Java 示例: FileSource

本节中所示的示例是一个名为 FileSource 的简单 UDL 源函数,此函数可加载存储在主机文件系统上的文件中的数据(类似于标准 COPY 语句)。要调用 FileSource,您必须提供一个名为 file 的参数,并且该参数必须包含主机文件系统上的一个或多个文件的绝对路径。您可以使用逗号分隔列表格式指定多个文件。

FileSource 函数还接受一个名为 nodes 的可选参数,此可选参数指示哪些节点应加载文件。如果未提供此参数,则在默认情况下,函数仅在启动程序节点上加载数据。由于此示例是一个简单示例,因此节点仅加载自己的文件系统中的文件。file 参数中的任何文件必须存在于 nodes 参数中的所有主机上。FileSource UDSource 会尝试将 file 参数中的所有文件加载到 nodes 参数中的所有主机上。

生成文件

可以使用以下 Python 脚本生成文件并将这些文件分发给 Vertica 群集中的主机。使用这些文件,您可以试验示例 UDSource 函数。要运行此函数,您必须能够进行无密码 SSH 登录,以将文件复制到其他主机。因此,您必须使用数据库管理员帐户在数据库主机之一上运行该脚本。

#!/usr/bin/python
# Save this file as UDLDataGen.py
import string
import random
import sys
import os

# Read in the dictionary file to provide random words. Assumes the words
# file is located in /usr/share/dict/words
wordFile = open("/usr/share/dict/words")
wordDict = []
for line in wordFile:
    if len(line) > 6:
        wordDict.append(line.strip())

MAXSTR = 4 # Maximum number of words to concatentate
NUMROWS = 1000 # Number of rows of data to generate
#FILEPATH = '/tmp/UDLdata.txt' # Final filename to use for UDL source
TMPFILE = '/tmp/UDLtemp.txt'  # Temporary filename.

# Generate a random string by concatenating several words together.

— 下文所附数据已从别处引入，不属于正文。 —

(* ===== verification/PgnSchema.v ===== *)
(** The syntax tree of PGN definitions and its resolution: [pgngen/ast.go].

    [Resolve] computes where every field starts and refuses definitions that
    refer to unknown names, leave a variable-width field unaligned or cannot be
    told apart by a discriminator.  A Go [int] is a [Z] with the wrap-around of
    additions that can leave 64 bits; the iteration over the map of dispatch
    groups takes the visited order as an argument. *)

From S2P Require Import Prelude GoNum.
From Stdlib Require Import Ascii.

(** * The tree *)

Inductive FieldType :=
| TypeUint | TypeInt | TypeFloat | TypeString | TypeEnum | TypeReserved | TypeUnknown | TypeStringLAU
| TypeStruct | TypeBytes.

#[export] Instance FieldType_eq_dec : EqDecision FieldType.
Proof. solve_decision. Defined.

Record FieldDef := mkField {
  fd_Name : string;
  fd_Type : FieldType;
  fd_Bits : Z;
  fd_BitStart : Z;
  fd_Scale : float64;
  fd_Offset : float64;
  fd_Unit : string;
  fd_Desc : string;
  fd_EnumRef : string;
  fd_LookupRef : string;
  fd_StructRef : string;
  fd_RepeatRef : string;
  fd_Trim : string;
  fd_Tolerance : option float64;
  fd_Signed : bool;
  fd_MatchValue : option Z;
  fd_RepeatCount : Z;
  fd_GroupMode : string;
  fd_AliasPlural : string;
  fd_PGNRef : string;
  fd_CountRef : string;
  fd_Line : Z
}.

Record EnumValue := mkEnumValue { ev_Value : Z; ev_Name : string }.
Record EnumDef := mkEnum { en_Name : string; en_Values : list EnumValue; en_Line : Z }.
Record LookupValue := mkLookupValue { lv_Key : Z; lv_Name : string }.
Record LookupDef := mkLookup { lk_Name : string; lk_KeyType : string; lk_Values : list LookupValue; lk_Line : Z }.
Record StructDef := mkStruct { sd_Name : string; sd_Fields : list FieldDef; sd_Line : Z }.
(* ===== verification/PgnRoundTrip.v ===== *)
(** The codecs of fixed-width PGNs: their statements stay inside the buffer the
    generator allocates, what [Encode] writes [Decode] reads back, and a variant
    is dispatched to its own decoder.  [static_field], [codable] and [field_carried] say
    for which definitions and values; lemmas of [PgnVariable] show what happens to
    others. *)

From S2P Require Import Prelude GoNum PgnSchema PgnBits PgnCodec.

(** * Room for every access *)

(** The index after the bytes of a field of [bits] bits from bit [s]. *)
Definition access_end (s bits : Z) : Z := s / 8 + access_width (s mod 8) bits / 8.

Lemma access_end_words s bits : access_end s bits =
  s / 8 + (if s mod 8 + bits <=? 8 then 1 else if s mod 8 + bits <=? 16 then 2 else if s mod 8 + bits <=? 32 then 4 else 8).
Proof.
  unfold access_end, access_width. destruct (Z.eqb_spec (s mod 8) 0) as [->|]; cbn [andb]; [|now repeat case_step].
  destruct (standard_width bits) eqn:E; [|now repeat case_step].
  apply standard_width_word in E as [->|[->|[->| ->]]]; reflexivity.
Qed.

(** The elements of a repeated field end later and later. *)
Lemma access_end_step s bits : 0 <= s -> 0 <= bits -> access_end s bits <= access_end (s + bits) bits.
Proof.
  intros Hs Hb. rewrite !access_end_words.
  pose proof (Z.div_mod s 8 ltac:(lia)). pose proof (Z.mod_pos_bound s 8 ltac:(lia)).
  pose proof (Z.div_mod (s + bits) 8 ltac:(lia)). pose proof (Z.mod_pos_bound (s + bits) 8 ltac:(lia)).
  repeat case_step; to_props; lia.
Qed.

Lemma access_end_mono s bits i n : 0 <= s -> 0 <= bits -> 0 <= i -> i <= n ->
  access_end (s + i * bits) bits <= access_end (s + n * bits) bits.
Proof.
  intros Hs Hb Hi Hn. replace n with (i + Z.of_nat (Z.to_nat (n - i))) by lia.
  induction (Z.to_nat (n - i)) as [|k IH]; [rewrite Z.add_0_r; lia|].
  etransitivity; [exact IH|]. replace (s + (i + Z.of_nat (S k)) * bits) with (s + (i + Z.of_nat k) * bits + bits) by lia.
  apply access_end_step; nia.
Qed.

(** The types read and written as integers. *)
Definition integer_access (f : FieldDef) : Prop :=
  fd_Type f <> TypeString /\ (fd_Type f = TypeFloat -> fd_Bits f <> 32 /\ fd_Bits f <> 64).

Lemma fieldReadEnd_integer f : integer_access f -> 0 <= fd_BitStart f -> fieldReadEnd f = access_end (fd_BitStart f) (fd_Bits f).
Proof.
  intros [H1 H2] Hs. unfold fieldReadEnd, access_end, access_width. rewrite Z.quot_div_nonneg, Z.rem_mod_nonneg by lia.
  assert (E : forall w, (w = 32 \/ w = 64) -> bool_decide (fd_Type f = TypeFloat) && (fd_Bits f =? w) = false).
  { intros w Hw. destruct (bool_decide_reflect (fd_Type f = TypeFloat)) as [Ht|]; [|done]. cbn [andb].
    apply Z.eqb_neq. destruct (H2 Ht). destruct Hw; congruence. }
  destruct (fd_Type f) eqn:Et; try done; rewrite !E by auto; repeat case_step; done.
Qed.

Max
# number of words set by MAXSTR
def randomWords():
    words = [random.choice(wordDict) for n in xrange(random.randint(1, MAXSTR))]
    sentence = " ".join(words)
    return sentence

# Create a temporary data file that will be moved to a node. Number of
# rows for the file is set by NUMROWS. Adds the name of the node which will
# get the file, to show which node loaded the data.
def generateFile(node):
    outFile = open(TMPFILE, 'w')
    for line in xrange(NUMROWS):
        outFile.write('{0}|{1}|{2}\n'.format(line,randomWords(),node))
    outFile.close()

# Copy the temporary file to a node. Only works if passwordless SSH login
# is enabled, which it is for the database administrator account on
# Vertica hosts.
def copyFile(fileName,node):
    os.system('scp "%s" "%s:%s"' % (TMPFILE, node, fileName) )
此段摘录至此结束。